Identification of lorlatinib to synergize with GXP4 inhibition in melanoma.

(A) Schematic of the identification of clinically applicable drug from the FDA-approved drug library that sensitize melanoma to RSL3. (B-C) Summary scatter plot of CDI in A375 (B) and SK-MEL-28 (C) cells indicating lorlatinib as one of the most potential drugs that synergize with RSL3. Indicated was the drugs that have been reported to synergize with RSL3. (D-E) Percentage of inhibition rate was presented in a series of 6 × 6 screening experiments in A375 (D) and SK-MEL-28 (E) cells.
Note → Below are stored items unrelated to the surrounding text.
(* ===== verification/Sync.v ===== *)
(** * A node that follows another (dogeos-reth-evm, -payload, -consensus)

    Blocks built one on the other by one node, and what a node that only learns
    of them does: the header checks of Consensus.v, then the import of Replay.v,
    block after block, from the state of the block before. The composition of
    the checks is what reth's engine calls; the node's own parts in it are the
    definitions of the other files. *)

From stdpp Require Import prelude gmap list strings.
From Stdlib Require Import ZArith Lia.
From S2P Require Import Prelude.
From S2P Require Import Hardforks.
From S2P Require Import GenesisConfig.
From S2P Require Import ChainSpec.
From S2P Require Import Chain.
From S2P Require Import BaseFee.
From S2P Require Import Alloy.
From S2P Require Import AlloyRef.
From S2P Require Import TxType.
From S2P Require Import L1Message.
From S2P Require Import Envelope.
From S2P Require Import TxTheorems.
From S2P Require Import Consensus.
From S2P Require CodeWitness.
From S2P Require Import Transitions.
From S2P Require Import Receipt.
From S2P Require TxEnv.
From S2P Require Import Executor.
From S2P Require Import Build.
From S2P Require Import Engine.
From S2P Require Import Payload.
From S2P Require Import Replay.

Import (hints) TxEnv.
Import NodeReceipt(ScrollReceipt).
Import TxEnvelope(ScrollTxEnvelope).

Section Sync.
Context `{AlloyForks} `{AlloyEips} `{TxEnv.EvmTypesLaws} `{Rlp} `{!EthTxsLaws} `{!RlpLaws} `{!TxEnv.Zstd}
  `{!Eip2718} `{ReceiptRlp} `{!AssemblyTypes} `{!AssemblyLaws} `{RevmAccounts} `{SystemAddresses} {S : Type}
  `{DogeosHardforks S} `{EthChainSpec S} `{ChainConfig S} `{!ChainId S} {DB E : Type} `{Database DB E}
  `{DatabaseView DB} `{!DatabaseLaws DB E} `{!Revm DB} `{!ReadErrors EVMError} `{!RevmLaws DB}
  `{!ReplayLaws DB} `{!InvalidTxErrors EVMError} `{BlockBuilderLaws} `{!ChainConstants} `{RethConsensusLaws}
  `{!ScrollContext DB}.
Context (show show_debug : E -> string) (keccak256 : bytes -> B256)
  (rlp_error_from : Eip2718Error -> RlpError) {SigError : Type}
  (recover : Signature -> B256 -> result Address SigError)
  (effective_tip_per_gas : ScrollTxEnvelope -> Z -> option Z) {P : Type} `{!BestTransactions P}.
Context (W : Type) (s : S) (config : ScrollBuilderConfig) (seal_of : Header -> B256) (now : option Z)
  (no_op : CodeWitness.Inspector).

Abbreviation Exec := (ScrollBlockExecutor S L1BlockInfo DB).
Abbreviation ScrollBlock := (AssembledBlock ScrollTxEnvelope).

(** ** The node that follows *)

Inductive SyncFailure : Type :=
| HeaderRefused (e : ConsensusError)
| ImportFailed (f : ImportFailure (E := E)).

Definition unread (f : SyncFailure) : Prop :=
  match f with HeaderRefused _ => False | ImportFailed f => read_failure f end.

(** One block: the header alone, the header on its parent, the import. *)
Definition sync_block (dbi : DB) (parent : Header) (seal : B256) (block : ScrollBlock) :
    result (BlockExecutionResult * Exec) SyncFailure :=
  let? _ := map_err HeaderRefused (validate_header now (ab_header block)) in
  let? _ := map_err HeaderRefused (validate_header_against_parent (ab_header block) parent seal) in
  map_err ImportFailed (import_block show show_debug recover s parent seal no_op dbi block).

Fixpoint sync (dbi : DB) (parent : Header) (seal : B256) (blocks : list ScrollBlock) :
    result DB SyncFailure :=
  match blocks with
  | [] => Ok dbi
  | block :: blocks =>
      let? '(_, y) := sync_block dbi parent seal block in
      sync (evm_db (evm y)) (ab_header block) (seal_of (ab_header block)) blocks
  end.

(** ** The node that builds *)

(** A block built on a parent and a state, whatever pool, clock and cancellation it
    was built with, and the state the build left. Its attributes are arbitrary but
    for what consensus asks: a time between the parent's and now, a gas limit,
    where they set one, within the bound of the parent's, and, where the chain has
    no fee vault, no fee recipient. *)
Inductive built_on (db0 : DB) (parent : Header) (seal : B256) (block : ScrollBlock) : DB -> Prop :=
| Built (attributes : ScrollPayloadAttributes W) (best_txs : Z -> P) (is_cancelled : nat -> bool)
    (elapsed : nat -> Z) (is_better_payload : option U256 -> U256 -> bool) (fuel : nat)
    (best_payload : option U256) (h : option StateHook) (base_fee : Z) (db : DB)
    (info : ExecutionInfo) (b : Exec * list (ScrollTxEnvelope * Address)) (root : B256) :
    0 <= number parent < u64_max ->
    in_u64 (attributes_timestamp attributes) ->
    timestamp parent <= attributes_timestamp attributes ->
    (forall t, now = Some t -> attributes_timestamp attributes <= t) ->
    (forall g, spa_gas_limit attributes = Some g ->
       let bound := gas_limit parent / GAS_LIMIT_BOUND_DIVISOR in
       gas_limit parent - bound <= g <= gas_limit parent + bound /\ MINIMUM_GAS_LIMIT <= g) ->
    is_Some (fee_vault_address (chain_config s))
      \/ pa_suggested_fee_recipient (payload_attributes attributes) = 0 ->
    fill_assumptions (P := P) keccak256 config attributes parent ->
    next_block_base_fee s db0 parent (attributes_timestamp attributes) = Returns (Ok base_fee, db) ->
    filled show show_debug keccak256 rlp_error_from recover effective_tip_per_gas is_cancelled elapsed
      best_txs is_better_payload fuel s db config attributes parent seal base_fee best_payload h info b ->
    assemble_block (evm_finish (evm b.1)).2 (context_for_next_block seal) (map fst b.2)
      (receipts b.1) (gas_used b.1) root = Ok block ->
    built_on db0 parent seal block (evm_db (evm b.1)).

(** Blocks built one on the other, each on a state with the contents the one
    before left. *)
Inductive built_chain : DB -> Header -> B256 -> list ScrollBlock -> DB -> Prop :=
| ChainEnd db parent seal : built_chain db parent seal [] db
| ChainBlock db parent seal block left db' blocks final :
    built_on db parent seal block left -> same_contents left db' ->
    built_chain db' (ab_header block) (seal_of (ab_header block)) blocks final ->
    built_chain db parent seal (block :: blocks) final.

(** ** Lemmas *)

(** The gas limit stays within the bound and above the minimum. *)
Lemma chosen_gas_limit (attributes : option Z) (parent : Z) :
  (forall g, bc_gas_limit config = Some g -> in_u64 g /\ MINIMUM_GAS_LIMIT <= g) ->
  in_u64 parent -> MINIMUM_GAS_LIMIT <= parent ->
  let bound := parent / GAS_LIMIT_BOUND_DIVISOR in
  (forall g, attributes = Some g -> parent - bound <= g <= parent + bound /\ MINIMUM_GAS_LIMIT <= g) ->
  let limit := next_block_gas_limit attributes (bc_gas_limit config) parent in
  parent - bound <= limit <= parent + bound /\ MINIMUM_GAS_LIMIT <= limit.
Proof.
  intros Ht Hp Hm bound Ha limit. unfold limit. destruct attributes as [g|]; [by apply Ha|].
  pose proof bound_divisor_positive. destruct (bc_gas_limit config) as [t|].
  - destruct (Ht t eq_refl) as [Htr Htm].
    destruct (gas_limit_step t parent Htr Hp) as (Hs & Hb & Hup & Hdown). fold bound in Hs, Hb, Hup, Hdown. lia.
  - simpl. assert (0 <= bound) by (apply Z.div_pos; solve_ints). lia.
Qed.

(** The base fee of a next block is within the limit of consensus. *)
Lemma next_fee_capped (db : DB) parent t fee db' :
  next_block_base_fee s db parent t = Returns (Ok fee, db') -> fee <= 420000000000000.
Proof.
  unfold next_block_base_fee. destruct (from_header parent) as [p|]; [|done]. intros [= E'].
  apply for_parent_reads in E' as ->.
  pose proof (max_l2_base_fee_le s t) as Hm. unfold MAX_L2_BASE_FEE in Hm.
  unfold expected_base_fee. etransitivity; [apply with_overhead_le|exact Hm].
Qed.
Definition server_step (v : V) (s : Server) (e : ServerEvent) : option Server :=
  match e with
  | Ask id origin tx =>
      match accepted s !! id with
      | Some _ => None
      | None =>
          Some
            (if Z.of_nat (size (accepted s)) <? capacity s then
               {| capacity := capacity s; accepted := <[id := (origin, tx, true)]> (accepted s);
                  heard := heard s |}
             else
               {| capacity := capacity s; accepted := accepted s;
                  heard := heard s ++ [(id, error_outcome (tx_hash tx) Busy)] |})
      end
  | Withdraw id =>
      match accepted s !! id with
      | Some (_, _, true) =>
          Some {| capacity := capacity s; accepted := delete id (accepted s); heard := heard s |}
      | _ => None
      end
  | Leave id =>
      match accepted s !! id with
      | Some (origin, tx, true) =>
          Some {| capacity := capacity s; accepted := <[id := (origin, tx, false)]> (accepted s);
                  heard := heard s |}
      | _ => None
      end
  | Answer id panicked =>
      match accepted s !! id with
      | Some (origin, tx, listening) =>
          let outcome :=
            if panicked then error_outcome (tx_hash tx) (Worker join_error)
            else validate v origin tx in
          Some {| capacity := capacity s; accepted := delete id (accepted s);
                  heard := if listening : bool then heard s ++ [(id, outcome)] else heard s |}
      | None => None
      end
  end.
End Requests.

Arguments Job Tx : clear implicits.
Arguments State V Tx Outcome : clear implicits.
Arguments Server Tx Outcome : clear implicits.
Arguments Event Tx : clear implicits.
Arguments ServerEvent Tx : clear implicits.

(** ** Weights of the jobs *)

Definition weigh {A} (w : A -> Z) (m : gmap nat A) : Z := map_fold (fun _ x n => w x + n) 0 m.

Section Weigh.
Context {A : Type} (w : A -> Z).

Lemma weigh_new i x m : m !! i = None -> weigh w (<[i := x]> m) = w x + weigh w m.
Proof. intros Hm. unfold weigh. apply (map_fold_insert_L (fun _ x n => w x + n)); [intros; lia|done]. Qed.

Lemma weigh_delete i x m : m !! i = Some x -> weigh w (delete i m) = weigh w m - w x.
Proof.
  intros Hm. rewrite <- (insert_delete_id m i x Hm) at 2.
  rewrite weigh_new by apply lookup_delete_eq. lia.
Qed.

Lemma weigh_update i x y m : m !! i = Some x -> weigh w (<[i := y]> m) = weigh w m - w x + w y.
Proof.
  intros Hm. rewrite <- insert_delete_eq, weigh_new by apply lookup_delete_eq.
  rewrite (weigh_delete i x) by done. lia.
Qed.

Lemma weigh_bounds lo hi m :
  (forall x, lo <= w x <= hi) -> lo * Z.of_nat (size m) <= weigh w m <= hi * Z.of_nat (size m).
Proof.
  intros Hw. induction m as [|i x m Hi IH] using map_ind.
  - unfold weigh. rewrite map_fold_empty, map_size_empty. lia.
  - rewrite weigh_new, map_size_insert_None by done. specialize (Hw x). lia.
Qed.

Lemma weigh_positive m : (forall x, 0 <= w x) -> 0 < weigh w m -> exists i x, m !! i = Some x /\ 0 < w x.
Proof.
  intros Hw. induction m as [|i x m Hi IH] using map_ind; [unfold weigh; rewrite map_fold_empty; lia|].
  rewrite weigh_new by done. intros Hp. destruct (decide (0 < w x)).
  - exists i, x. by rewrite lookup_insert_eq.
  - destruct IH as (j & y & Hj & Hy); [lia|]. exists j, y. split; [|done].
    rewrite lookup_insert_ne; [done|]. intros ->. congruence.
Qed.
End Weigh.

(** One for a job on a worker, and the steps a job still has to take. *)
Definition phase_load (p : Phase) : Z := match p with Running _ => 1 | _ => 0 end.
Definition phase_steps (p : Phase) : Z :=
  match p with Waiting => 3 | Running _ => 2 | Finishing _ _ => 1 end.
Definition on_worker {Tx} (j : Job Tx) : Z := phase_load (phase j).
Definition steps_left {Tx} (j : Job Tx) : Z := phase_steps (phase j).
Definition listening {Tx} (j : Job Tx) : bool :=
  match phase j with Waiting => true | Running a | Finishing a _ => a end.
Synergy was evaluated by Chou-Talalay combination index (CI) for lorlatinib and RSL3 across the indicated cell lines. The x axis of CI plots represents fraction affected. (F) GPX4 protein levels were quantified by western blotting in control (sgCtrl) and GPX4 deficient (sgGPX4) cells. (G) Cell viability of GPX4 deficient cells treated with different concentrations of lorlatinib for 12 h. (H) Cell morphological features at different time point after the indicated treatment. Lorlatinib, 5 μM; RSL3, 2.5 μM. Images were taken at 200X magnification. P values were calculated using two-way ANOVA analysis. ***, P < 0.001.